Is “Affordable Housing Crisis” Driving Somalis Out of Eden Prairie?

This morning the Star Tribune featured an article titled “Affordable housing crisis hits Eden Prairie families.” While the title referred to families generally, the entire article was about Somalis who live, or formerly lived, in Eden Prairie:

[A]s demand for apartments soars metrowide, Somali families say they’re being forced out of Eden Prairie in waves by a shortage of affordable housing and the rejection by landlords of Section 8 vouchers.

Does an inability to live in a community at government expense via Section 8 vouchers really constitute being “forced out”?

Residents’ increasing frustration culminated last week at a community forum, following similar events in Golden Valley and St. Louis Park.

“Housing is about human rights,” said Asad Aliweyd, a resident and executive director of the New American Development Center. “Everyone should have the right to a place to live.”

At government expense?
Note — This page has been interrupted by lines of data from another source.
Lemma fake_ok_fields f' :
  fs_Errors f' = fs_Errors f -> fs_PendingReset f' = fs_PendingReset f ->
  keyed Tlsrpt.ReportID (fs_Reports f') -> (forall k e, fs_Emails f' !! k = Some e -> entry_ok k e) -> fake_ok f'.
Proof using Hag. intros H1 H2 H3 H4. unfold fake_ok. rewrite H1, H2. split_and!; [apply Hag|apply Hag|done|done]. Qed.

Lemma index_keyed : keyed key_of (index pending f).
Proof using Hag.
  intros k m. unfold index. rewrite lookup_fmap. intros (e & [He _]%map_lookup_filter_Some & ->)%fmap_Some.
  destruct (ag_fake _ _ _ _ Hag) as (_ & _ & _ & Hok). by destruct (Hok k e He) as (-> & _).
Qed.

(** The data file has been rewritten. *)
Lemma agrees_rewritten pending' f' df' :
  valid_data df' = true ->
  listed Tlsrpt.ReportID (df_Reports df') (fs_Reports f') -> listed key_of (df_Emails df') (index pending' f') ->
  (forall t c, message_at f' t c <-> message_at f t c) ->
  fs_UIDValidity f' = fs_UIDValidity f -> fs_Recovery f' = fs_Recovery f -> fake_ok f' ->
  agrees root pending' f' (with_data root df' s).
Proof using Hag.
  intros Hv Hr He Hm H1 H2 Hok.
  pose proof (only_written root "tlsrpt.json" (JData df') s) as Ho.
  split; [..|done].
  - eapply sentinel_agrees_fields; [exact H1|exact H2|]. eapply frame_sentinel; [exact Ho|name_ne..|apply Hag].
  - split; [|exists df'; split; [|done]].
    + intros [k Hk]. unfold with_data, written in Hk. by rewrite lookup_insert_eq in Hk.
    + apply data_at_with; [by apply (agrees_root root pending f s)|done].
  - destruct (frame_files root _ _ _ Ho f) as [Ht Hf]; [name_ne|apply Hag|].
    split; [exact Ht|]. intros t c. by rewrite (Hf t c), Hm.
Qed.
End data_ops.

(** The records of a list without duplicate ids are those of its map. *)
Lemma elem_of_reports_map l r : NoDup (ids l) -> r ∈ l <-> reports_map l !! Tlsrpt.ReportID r = Some r.
Proof.
  intros Hn. rewrite (reports_map_index l _ (Tlsrpt.ReportID r) (index_reports_ok l)).
  pose proof (index_reports_ok l (Tlsrpt.ReportID r)) as Hi.
  destruct (index_reports l !! Tlsrpt.ReportID r) as [i|] eqn:E.
  - destruct Hi as [(r' & Hr' & Hid) _]. simpl. rewrite Hr'. split.
    + intros [j Hj]%list_elem_of_lookup. assert (i = j) as ->.
      { eapply NoDup_lookup; [exact Hn| |]; unfold ids; rewrite list_lookup_fmap, ?Hr', ?Hj; simpl; by rewrite ?Hid. }
      congruence.
    + intros [= ->]. by eapply list_elem_of_lookup_2.
  - split; [|done]. intros [j Hj]%list_elem_of_lookup. by destruct (Hi j r Hj).
Qed.

Lemma listed_reports l : NoDup (ids l) -> listed Tlsrpt.ReportID l (reports_map l).
Proof. intros Hn. split; [done|]. intros r. by apply elem_of_reports_map. Qed.

Lemma listed_reports_map l m : keyed Tlsrpt.ReportID m -> listed Tlsrpt.ReportID l m -> reports_map l = m.
Proof.
  intros Hk [Hn Hl]. apply map_eq. intros k. apply option_eq. intros r. split.
  - intros Hr. assert (Hid : Tlsrpt.ReportID r = k).
    { rewrite (reports_map_index l _ k (index_reports_ok l)) in Hr. pose proof (index_reports_ok l k) as Hi.
      destruct (index_reports l !! k) as [i|]; [|done]. destruct Hi as [(r' & Hr' & Hid) _]. simpl in Hr. congruence. }
    subst k. apply Hl. by apply elem_of_reports_map.
  - intros Hr. pose proof (Hk k r Hr) as <-. apply elem_of_reports_map; [done|]. by apply Hl.
Qed.

Lemma keyed_upsert m inputs : keyed Tlsrpt.ReportID m -> keyed Tlsrpt.ReportID (upsert_map m inputs).
Proof.
  unfold upsert_map. revert m. induction inputs as [|i inputs IH]; intros m Hm; [done|]. apply IH.
  intros k r. destruct (decide (Tlsrpt.ReportID (ri_Report i) = k)) as [<-|Hne].
  - rewrite lookup_insert_eq. by intros [= <-].
  - rewrite lookup_insert_ne by done. apply Hm.
Qed.

Lemma ids_upsert_NoDup l inputs : NoDup (ids l) -> NoDup (ids (upsert_reports l inputs)).
Proof. intros Hn. rewrite upsert_reports_ids. by apply add_ids_NoDup. Qed.

Lemma upsert_map_values m inputs k r : upsert_map m inputs !! k = Some r ->
  m !! k = Some r \/ In r (map ri_Report inputs).
Proof.
  unfold upsert_map. revert m. induction inputs as [|i inputs IH]; intros m H; [by left|]. simpl in H.
  apply IH in H as [H|H]; [|by right; right].
  destruct (decide (Tlsrpt.ReportID (ri_Report i) = k)) as [<-|Hne].
  - rewrite lookup_insert_eq in H. injection H as <-. right. by left.
  - rewrite lookup_insert_ne in H by done. by left.
Qed.

Lemma data_times_reports rs df : data_times_ok df = true -> (forall r, r ∈ rs -> report_times_ok r = true) ->
  data_times_ok (set_reports rs df) = true.
Proof.
  unfold data_times_ok. simpl. intros H Hr. zbool. rewrite H0, andb_true_r. apply forallb_forall.
  intros r Hin. by apply Hr, list_elem_of_In.
Qed.

Lemma data_times_emails es df : data_times_ok df = true -> (forall e, e ∈ es -> json_time_ok (InternalDate e) = true) ->
  data_times_ok (set_emails es df) = true.
Proof.
  unfold data_times_ok. simpl. intros H He. zbool. rewrite H. simpl. apply forallb_forall.
  intros r Hin. by apply He, list_elem_of_In.
Qed.

Section report_ops.
Context (root : path) (idn : IMAPIdentity) (md : OpenMode) (Hmd : md <> OpenReadOnly) (tm : Time).
Context (pending : gset emailKey) (f : FakeStore) (s : fs) (Hag : agrees root pending f s).
Local Abbreviation st := (newStore root idn md).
In a city of the individual’s choice?

“We work here, our kids were born here,” Aliweyd said about Eden Prairie, known for its safe streets, schools and jobs. “We love to live in this city.”
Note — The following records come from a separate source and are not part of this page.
Lemma agrees_can_load : can_load root s.
Proof using Hag.
  pose proof (agrees_root root ∅ f s Hag) as Hr. destruct (ag_files _ _ _ _ Hag) as [[_ Hk] _].
  unfold can_load, emailsPath. rewrite fs_stat_ok, dir_err_app by done.
  destruct (s !! (root ++ ["emails"])) as [n|] eqn:E; [left|by right]. split; [done|].
  specialize (Hk [] n E). destruct n as [k|]; [by exists k|done].
Qed.

(** Whether something does not load. *)
Lemma same_failures :
  (forall t k c, fs_stat s (emailsPath root ++ t) = Ok (File k c) -> Ext (base (emailsPath root ++ t)) = ".eml" ->
     exists m, email_at root read s m /\ le_Path m = t) <->
  forall k e err, fs_Emails f !! k = Some e -> Fake.fake_outcome ReadMessage e <> Some (inr err).
Proof using Hag.
  destruct (ag_files _ _ _ _ Hag) as [_ Hf].
  assert (Hp : forall t, emailsPath root ++ t = root ++ "emails" :: t) by (intros; unfold emailsPath; by rewrite <- app_assoc).
  setoid_rewrite Hp. setoid_rewrite email_entry. split.
  - intros H k e err Hk Ho. unfold Fake.fake_outcome in Ho. destruct (fe_RawEML e) as [raw|] eqn:Hr; [|done].
    pose proof (emails_ok root ∅ f s Hag _ _ Hk) as (_ & Hu & Hv & _).
    destruct (proj2 (Hf (email_rel_path (fe_UID e) (fe_UIDValidity e) (fe_InternalDate e)) (Raw raw))) as [k' Hs];
      [by exists k, e, raw|].
    destruct (H _ k' (Raw raw) (tree_lookup root ∅ f s Hag _ _ Hs)) as (m & (k2 & e2 & Hk2 & Ho2) & Hpath).
    { fold (buildEmailPath root (fe_UID e) (fe_UIDValidity e) (fe_InternalDate e)).
      unfold base. rewrite email_target, last_last. apply Ext_eml. }
    unfold Fake.fake_outcome in Ho2. destruct (fe_RawEML e2) as [raw2|] eqn:Hr2; [|done].
    destruct (ReadMessage raw2) as [msg|] eqn:Hm; [|done]. injection Ho2 as <-. simpl in Hpath.
    pose proof (emails_ok root ∅ f s Hag _ _ Hk2) as (_ & Hu2 & Hv2 & _).
    apply email_rel_path_inj in Hpath as [Hu3 Hv3]; [|done..].
    rewrite (same_path _ _ _ _ Hk2 Hk Hu3 Hv3) in Hr2. rewrite Hr in Hr2. injection Hr2 as ->. by rewrite Hm in Ho.
  - intros H t k c Hs _. apply fs_stat_Ok in Hs as [_ Hs].
    destruct (proj1 (Hf t c)) as (key & e & raw & Hk & Hr & -> & _); [by exists k|].
    specialize (H key e). unfold Fake.fake_outcome in H. rewrite Hr in H.
    destruct (ReadMessage raw) as [msg|err] eqn:Hm; [|by destruct (H _ Hk eq_refl)].
    eexists. split; [exists key, e; split; [done|]; unfold Fake.fake_outcome; by rewrite Hr, Hm|done].
Qed.

Lemma NoDup_loaded_entries :
  NoDup (omap (fun o : option (@LoadedEmail Message + goerr) => match o with Some (inl m) => Some m | _ => None end)
           (Fake.fake_outcome ReadMessage <$> entries)).
Proof using Hag.
  rewrite omap_fmap. apply NoDup_omap.
  - intros e e' m [k Hk]%elem_of_values [k' Hk']%elem_of_values Ho Ho'. simpl in Ho, Ho'.
    eapply same_path; [exact Hk|exact Hk'|..]; unfold Fake.fake_outcome in *;
      destruct (fe_RawEML e) as [raw|]; try done; destruct (fe_RawEML e') as [raw'|]; try done;
      destruct (ReadMessage raw); try done; destruct (ReadMessage raw'); try done; congruence.
  - apply (NoDup_fmap_1 (fun e => (fe_UID e, fe_UIDValidity e))).
    assert (Heq : (fun e => (fe_UID e, fe_UIDValidity e)) <$> entries = (map_to_list (fs_Emails f)).*1).
    { rewrite <- list_fmap_compose. apply list_fmap_ext. intros i [k e] Hi. simpl.
      assert (Hk : fs_Emails f !! k = Some e) by (apply elem_of_map_to_list; by eapply list_elem_of_lookup_2).
      by destruct (emails_ok root ∅ f s Hag _ _ Hk) as (-> & _). }
    rewrite Heq. apply NoDup_fst_map_to_list.
Qed.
But in the last four years, he estimated that a third of the East African community in the city has moved out and that nine apartment buildings have stopped taking Section 8 vouchers.
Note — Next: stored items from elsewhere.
Lemma reset_accepted : asks_reset curr f = true ->
  gives tm (Recovery.ResetForRecovery st curr) (Ok tt) (agrees root ∅ (Fake.ResetForRecovery curr f).2) s.
Proof using Hag.
  intros Hr. destruct (agrees_sentinel root pending f s Hag) as (se & _ & HB & HS & Hv & _ & Hrr).
  pose proof (ag_fake _ _ _ _ Hag) as (He & Hp & _). unfold asks_reset in Hr.
  destruct (fs_Recovery f) as [r|] eqn:Er; [|done]. apply Z.eqb_eq in Hr as Hcurr.
  destruct (ag_data _ _ _ _ Hag) as [Hdata _]. destruct (ag_files _ _ _ _ Hag) as [[Ht Hk] _].
  destruct (ag_sentinel _ _ _ _ Hag) as (_ & HM & _).
  assert (Hclean : gives tm (Recovery.ResetForRecovery st curr) (Ok tt) (Clean root se curr false) s).
  { eapply gives_triple; [apply (reset_Pending root idn se curr (s !! (root ++ ["tlsrpt.json"]))
      (fun t => s !! (root ++ "emails" :: t)) Hv) with (rr := as_internal r)|].
    - intros k Hd. apply Hdata. by exists k.
    - intros k c Hd. by apply (Hk [] (File k c)) in Hd.
    - intros Hn t. destruct (s !! (root ++ "emails" :: t)) as [n|] eqn:E; [|done]. exfalso.
      destruct t as [|u t]; [congruence|]. pose proof (Ht (u :: t) n E) as Hdir.
      destruct (exists_last (l := u :: t)) as (v & x & Hv'); [done|]. rewrite Hv' in Hdir.
      replace (root ++ "emails" :: v ++ [x]) with (((root ++ ["emails"]) ++ v) ++ [x]) in Hdir by by rewrite <- !app_assoc.
      rewrite parent_app in Hdir. apply dir_err_prefix, dir_err_app in Hdir as [_ [k Hkd]]. congruence.
    - done.
    - done.
    - by left; split_and!. }
  eapply wp_mono; [exact Hclean| |done]. intros x s' [-> Hc]. split; [done|].
  unfold Fake.ResetForRecovery. cbn. rewrite He, Er, Hr. cbn. by apply (agrees_clean _ se).
Qed.

Lemma ResetForRecovery_gives :
  gives tm (as_error (Recovery.ResetForRecovery st curr)) (Fake.ResetForRecovery curr f).1
    (agrees root (if asks_reset curr f then ∅ else pending) (Fake.ResetForRecovery curr f).2) s.
Proof using Hag.
  destruct (asks_reset curr f) eqn:Er.
  - replace (Fake.ResetForRecovery curr f).1 with (@None goerr).
    + eapply gives_bind; [by apply reset_accepted|done].
    + pose proof (ag_fake _ _ _ _ Hag) as (He & _). unfold asks_reset in Er. unfold Fake.ResetForRecovery. cbn. rewrite He.
      destruct (fs_Recovery f) as [r|]; [|done]. cbn. by rewrite Er.
  - destruct (reset_refused Er) as (e & He & Hg). rewrite He. apply (gives_bind _ _ _ (Err e)); [|done].
    eapply wp_mono; [exact Hg| |done]. intros x s' [-> H]. split; [done|].
    replace (Fake.ResetForRecovery curr f).2 with (Fake.count_calls 0 0 0 0 0 0 1 None None f);
      [by eapply agrees_counted; [..|exact H]|].
    pose proof (ag_fake _ _ _ _ Hag) as (Herr & Hp & _). unfold asks_reset in Er. unfold Fake.ResetForRecovery. cbn.
    rewrite Herr. destruct (fs_Recovery f) as [r|]; cbn; [by rewrite Er|by rewrite Hp].
Qed.
End reset_op.

(** ** The calls of the store *)

#[export] Instance SummaryConsistencyGuard_eq_dec : EqDecision SummaryConsistencyGuard.
Proof. solve_decision. Defined.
There is more along the same lines. And the Strib notes that Eden Prairie is taking steps to procure more “affordable housing,” i.e., housing that can be paid for at government expense with Section 8 vouchers.

What strikes me about the Strib’s reporting on Somalis being “forced out” of Eden Prairie is that the reporter who wrote the article, and every single person quoted in the article, apparently takes it for granted that there is no way a Somali could live in Eden Prairie without government-provided housing.

Why is that? Previous waves of immigrants and refugees have paid for their own housing by finding employment. Granted, the housing they could afford initially was generally not in the most desirable suburbs or neighborhoods. But they worked their way up.

Is that happening with the Somali refugees and immigrants who settle in Minnesota? Our state demographer has offered some troubling statistics. The demographer found that only 41% of foreign-born Somali males had jobs of any sort. (The percentage was a little higher for Somali women.) Not only that, 30% of Somali men neither had a job nor were looking for one.

It strikes me that the issue here is not how we can come up with more government money so that Somali refugees and their descendants can live in the most desirable Twin Cities suburbs at government expense. Rather, the issue is how we can help more Somalis to become productive, gainfully employed residents and citizens.